WICHITA, Kan. — Saying it needs to balance its workforce, Spirit AeroSystems announced Thursday it will lay off about 150 salaried employees and managers at its Wichita plant while hiring about 400 more factory workers by the end of the year.

“The reason that this is happening at the same time that we are drawing down the workforce on the salaried side is because this really is an effort to balance our workforce in order to meet record demand from our customers and become more efficient in the process,” company spokesman Ken Evans said.

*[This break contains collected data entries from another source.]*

(* ===== verification/YamuxTraffic.v ===== *)
(** * Channels and what travels on them: theorems

    Opening a channel, a message from one end of a connection to the buffer of the
    other, the frames of a remote that opens a stream, and reads in parts. *)
From S2P Require Import Prelude CState Varint Vector Protocol ThreadsafeBuffer YamuxFrame YamuxState YamuxStream YamuxSession YamuxWrite YamuxInvariant.

(** the fields of an updated state *)
Ltac fields :=
  cbn [set_next set_contexts set_streams set_objects set_session set_trace set_state put_channel put_event
    y_streams y_next y_contexts y_objects y_session y_stream y_state y_am_server y_trace y_channels y_buffered y_buffered_pos].

Section traffic.
Context {M : Malloc} {Hm : MallocOk M} {N : Network}.

(** ** Opening a channel *)
(** the pieces of a new channel: the slot's object [y_next y], the stream and the
    context behind it *)
Definition opened (y : yamux) (id : Z) : yamux :=
  let o := y_next y in let cs := Pos.succ o in let c := Pos.succ cs in
  mkYamux (y_stream y) (y_state y) (y_am_server y) (with_stream y o) (y_channels y)
    (y_buffered y) (y_buffered_pos y)
    (<[cs := mkStream STREAM_TYPE_YAMUX (Some (y_stream y)) (Some (Context_Channel c)) (s32 id)]> (y_streams y))
    (<[c := mkChannel (Some Context_Yamux) cs None id 0 yamux_stream_inited 0 (Some (queue_buffer [])) 0]> (y_contexts y))
    (<[o := mkYStream false false false (Some cs) yamux_stream_inited id YAMUX_DEFAULT_WINDOW]> (y_objects y))
    (Pos.succ c) (y_trace y).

The airplane parts maker said the layoffs are in addition to a significant number of salaried employees who have expressed interest in voluntary retirement and layoff programs. Evans declined to release the number of employees who expressed interest in the voluntary retirement, except to say that it’s in the “hundreds.”

Spirit has about 11,000 employees in Wichita and 2,500 at its plant in Tulsa, making components for such airplane manufacturers as Boeing and Airbus.

This is the second round of layoffs since Larry Lawson took over as president and chief executive officer in April. Three hundred and sixty employees were laid off in Kansas and Oklahoma in July.

“We don’t think it is a coincidence the new CEO took over, replaced the CFO and then started desperately purging employees,” said Ray Goforth, executive director of the Society for Professional Engineering Employees in Aerospace. “The company has been really mismanaged and they are slashing the payroll to try to meet certain fiscal targets so that the executives will receive their own bonuses.”

In August, Spirit wrote down the value of some of its airplane programs, announcing a $350 million to $400 million pre-tax charge mostly to offset expected cost increases through 2019 in programs related to its Gulfstream business jets.

“Nobody within the company — including the lower levels of management who share information with us — think that this plan will succeed,” Goforth said. “Their goal seems to outsource a lot of the engineering work to India, and we saw how well that outsourcing of work away from production worked on the 787.”

Spirit said its backlog of orders remains “robust” at about $38 billion.

“We understand that reductions in the workforce can be difficult,” Evans said. “They are necessary in order to position our company to be successful now and in the future.”